Our boardwalks are still there, as well as our plants. No water entered the house or the barn, the dinghy only made it to the neighbours’ paddock and most of the traps were tied down, a lesson learned from the last flood!

But many small, recently planted, didn’t have time to put good root systems down and were horizontal when we found them. Many sticks have been washed away, as have the tree guards protecting young growth from the rabbits. Large parts of our shell paths have to be redone or the shell exchanged for crushed concrete or boardwalks. We found a TV, roofing iron, cut logs, plastic bottles, a small table, mattresses…. all delivered from somewhere upstream. It will be a huge job to clear the trees from the debris of grasses which is smothering them, carefully coaxing the bigger, 3 to 4 year old trees to assume a more vertical position and replace broken fences.

Our upcoming survey will reveal how our puweto and matuku have done, but at least the eels are back as well as our pateke. The areas with raupo look unfamiliar: all the tops have been broken off, creating some of the flotsam as well as stunning views where there were none. The new growth is already coming through, in a couple of months you wouldn’t know this has even happened.

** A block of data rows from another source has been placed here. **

(** * LedWorm: a rainbow worm on an APA102 LED strip

    A shallow embedding of [src/LedWorm.ino] and the proofs of its
    specification.  The sketch runs on an Arduino Micro (AVR), where
    [int] is a 16-bit two's complement integer, [uint8_t] and [uint32_t]
    are 8- and 32-bit unsigned integers, and [%] and [/] truncate
    towards zero.  Machine integers are modelled as [Z] with the
    wrap-around of every operation written out.  The hardware is the
    input and the output of the model: what [analogRead] returns is an
    argument of the functions that call it, and what [FastLED.show]
    displays is the array [leds].  Doubles are modelled as the real
    numbers they denote; [pow] of the C library and the rounding of the
    floating-point operations are parameters of [reverse_and_expo] and
    of [loop], and the theorem on the trigger level states what it
    assumes of them. *)

From Stdlib Require Import ZArith List Lia Bool Reals Lra.
From stdpp Require Import base list.
Import ListNotations.

Local Open Scope Z_scope.

(** ** Machine integers *)

(** The value an [int] variable holds after it is assigned [z]. *)
Definition int_wrap (z : Z) : Z := (z + 32768) mod 65536 - 32768.

(** The value a [uint8_t] variable holds after it is assigned [z]. *)
Definition uint8_wrap (z : Z) : Z := z mod 256.

(** The value a [uint32_t] variable holds after it is assigned [z]. *)
Definition uint32_wrap (z : Z) : Z := z mod 4294967296.

(** [abs] of stdlib.h on an [int]. *)
Definition c_abs (value : Z) : Z := int_wrap (Z.abs value).

(** ** Constants of the sketch *)

Definition NUM_LEDS : Z := 144.
Definition NUM_RAINBOW_LEDS : Z := 12.
Definition MAX_INTENSITY : Z := 30.
Definition MEDIUM_INTENSITY : Z := MAX_INTENSITY ÷ 4.

(** The top of the span of both readers ([steps_reader] and
    [color_reader] are built with 1023), which is also the largest value
    [analogRead] returns. *)
Definition ceiling : Z := 1023.

(** The width of the dead zone, the literal of the test
    [abs(value) < 32]. *)
Definition DEADBAND : Z := 32.

(** ** Direction and speed *)

(** [set_direction_and_speed value direction speed]: the two reference
    parameters are returned as a pair [(direction, speed)]. *)
Definition set_direction_and_speed (value : Z) : Z * Z :=
  (* [0, 1023] -> [-512, 511] *)
  let value := int_wrap (value - 512) in
  (* Apply deadband to help center the pots. *)
  let value := if c_abs value <? 32 then 0 else value in
  let direction :=
    if value <? 0 then 1
    else if value >? 0 then -1
    else 0 in
  (direction, c_abs value).

(** Decoding the adjusted sample of a channel. *)
Definition direction_of (value : Z) : Z := fst (set_direction_and_speed value).
Definition speed_of (value : Z) : Z := snd (set_direction_and_speed value).

(** ** Arrays *)

(** C arrays are lists indexed by a machine integer.  An access outside
    the array is undefined in C; here a read returns the default and a
    write leaves the array as it is. *)
Definition aget {A} (d : A) (a : list A) (i : Z) : A :=
  if i <? 0 then d else default d (a !! Z.to_nat i).

Definition aset {A} (a : list A) (i : Z) (x : A) : list A :=
  if i <? 0 then a else <[Z.to_nat i := x]> a.

(** [for (i = 0; i < n; i++) body], on the state [s]. *)
Definition for_upto {S} (n : nat) (body : Z -> S -> S) (s : S) : S :=
  fold_left (fun s i => body (Z.of_nat i) s) (seq 0 n) s.

(** ** The auto-calibrating reader *)

Record AnalogReader : Type := mkAnalogReader {
  _pin : Z;   (* The analog pin to read. *)
  _top : Z;   (* The top of the span that will be returned [0, top]. *)
  _min : Z;   (* The range of the seen values. *)
  _max : Z
}.

Definition AnalogReader_new (pin top : Z) : AnalogReader :=
  {| _pin := pin; _top := top; _min := 1023; _max := 0 |}.

(** [get_value]: [sample] is what [analogRead(_pin)] returns in this
    call.  The product is computed in [uint32_t]: both [relative] and
    [range] are converted to it, and the quotient is converted back to
    [int] by the assignment. *)
Definition get_value (sample : Z) (r : AnalogReader) : Z * AnalogReader :=
  let value := sample in
  (* Record new min and max values. *)
  let min' := if value <? _min r then value else _min r in
  let max' := if value >? _max r then value else _max r in
  let range := int_wrap (max' - min') in
  (* How far within the range the value lies. *)
  let relative := int_wrap (value - min') in
  let value :=
    if range =? 0 then _top r
    else int_wrap
           (uint32_wrap (uint32_wrap (_top r) * uint32_wrap relative)
              ÷ uint32_wrap range) in
  (value, {| _pin := _pin r; _top := _top r; _min := min'; _max := max' |}).

(** Successive calls of [get_value], one per sample. *)
Fixpoint get_values (samples : list Z) (r : AnalogReader)
  : list Z * AnalogReader :=
  match samples with
  | [] => ([], r)
  | s :: samples =>
      let '(v, r) := get_value s r in
      let '(vs, r) := get_values samples r in
      (v :: vs, r)
  end.

(** What holds of a reader of span 1023 between two calls: the recorded
    bounds are raw values. *)
Definition reader_ok (r : AnalogReader) : Prop :=
  _top r = 1023 /\ 0 <= _min r <= 1023 /\ 0 <= _max r <= 1023.

(** The interpolation of the specification, over unbounded integers:
    the observed bounds [(lo, hi)] are widened to include the sample,
    then [output = ceiling * (sample - min) / (max - min)], and
    [ceiling] when [min = max]. *)
Definition normalize_exact (top : Z) (bounds : Z * Z) (sample : Z)
  : Z * (Z * Z) :=
  let lo := Z.min (fst bounds) sample in
  let hi := Z.max (snd bounds) sample in
  (if hi =? lo then top else top * (sample - lo) / (hi - lo), (lo, hi)).

Fixpoint normalize_all_exact (top : Z) (bounds : Z * Z) (samples : list Z)
  : list Z :=
  match samples with
  | [] => []
  | s :: samples =>
      let '(v, bounds) := normalize_exact top bounds s in
      v :: normalize_all_exact top bounds samples
  end.

(** ** Settings *)

Record Settings : Type := mkSettings {
  steps_direction : Z;
  steps_speed : Z;
  color_direction : Z;
  color_speed : Z
}.

(** [Settings::get_settings], on the two readers; [movement_sample] and
    [color_sample] are the raw samples of the two pots, read in this
    order. *)
Definition get_settings (movement_sample color_sample : Z)
  (steps_reader color_reader : AnalogReader)
  : Settings * AnalogReader * AnalogReader :=
  (* Read the pot values. *)
  let '(movement, steps_reader) := get_value movement_sample steps_reader in
  let '(color, color_reader) := get_value color_sample color_reader in
  (* Convert the values into suitable directions and speed values. *)
  let '(sd, ss) := set_direction_and_speed movement in
  let '(cd, cs) := set_direction_and_speed color in
  ({| steps_direction := sd; steps_speed := ss;
      color_direction := cd; color_speed := cs |},
   steps_reader, color_reader).

(** ** The animation state *)

Record State : Type := mkState {
  start_led : Z;
  color_index : Z
}.

Definition step_leds (settings : Settings) (s : State) : State :=
  if steps_direction settings >? 0 then
    let start_led := int_wrap (start_led s + 1) in
    let start_led := Z.rem start_led NUM_LEDS in
    {| start_led := start_led; color_index := color_index s |}
  else if steps_direction settings <? 0 then
    let start_led := int_wrap (start_led s - 1) in
    let start_led := int_wrap (start_led + NUM_LEDS) in
    let start_led := Z.rem start_led NUM_LEDS in
    {| start_led := start_led; color_index := color_index s |}
  else
    (* Stand still. *)
    s.

Definition step_color (settings : Settings) (s : State) : State :=
  if color_direction settings >? 0 then
    let color_index := int_wrap (color_index s + 1) in
    let color_index := Z.rem color_index NUM_RAINBOW_LEDS in
    {| start_led := start_led s; color_index := color_index |}
  else if color_direction settings <? 0 then
    let color_index := int_wrap (color_index s - 1) in
    let color_index := int_wrap (color_index + NUM_RAINBOW_LEDS) in
    let color_index := Z.rem color_index NUM_RAINBOW_LEDS in
    {| start_led := start_led s; color_index := color_index |}
  else
    (* LEDs don't shift. *)
    s.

A huge thank you to our caretakers Marjolijn and Wayne, who kept us informed, maintained the trapping regime, uprighting small plants and restoring the water intake to the nursery, as well as many other jobs.

It could have been much worse, but we could also have done without this epic flood during the pandemic! I’m sure everyone is itching to help out, but we’re keeping Matuku Link closed for volunteers until we are in a safe Level 2, as per the advise of the Ministry of Health. If you do want to help, consider donating towards a tree to replace one we lost… thank you!

And let’s hope we can welcome you back at Matuku Link soon.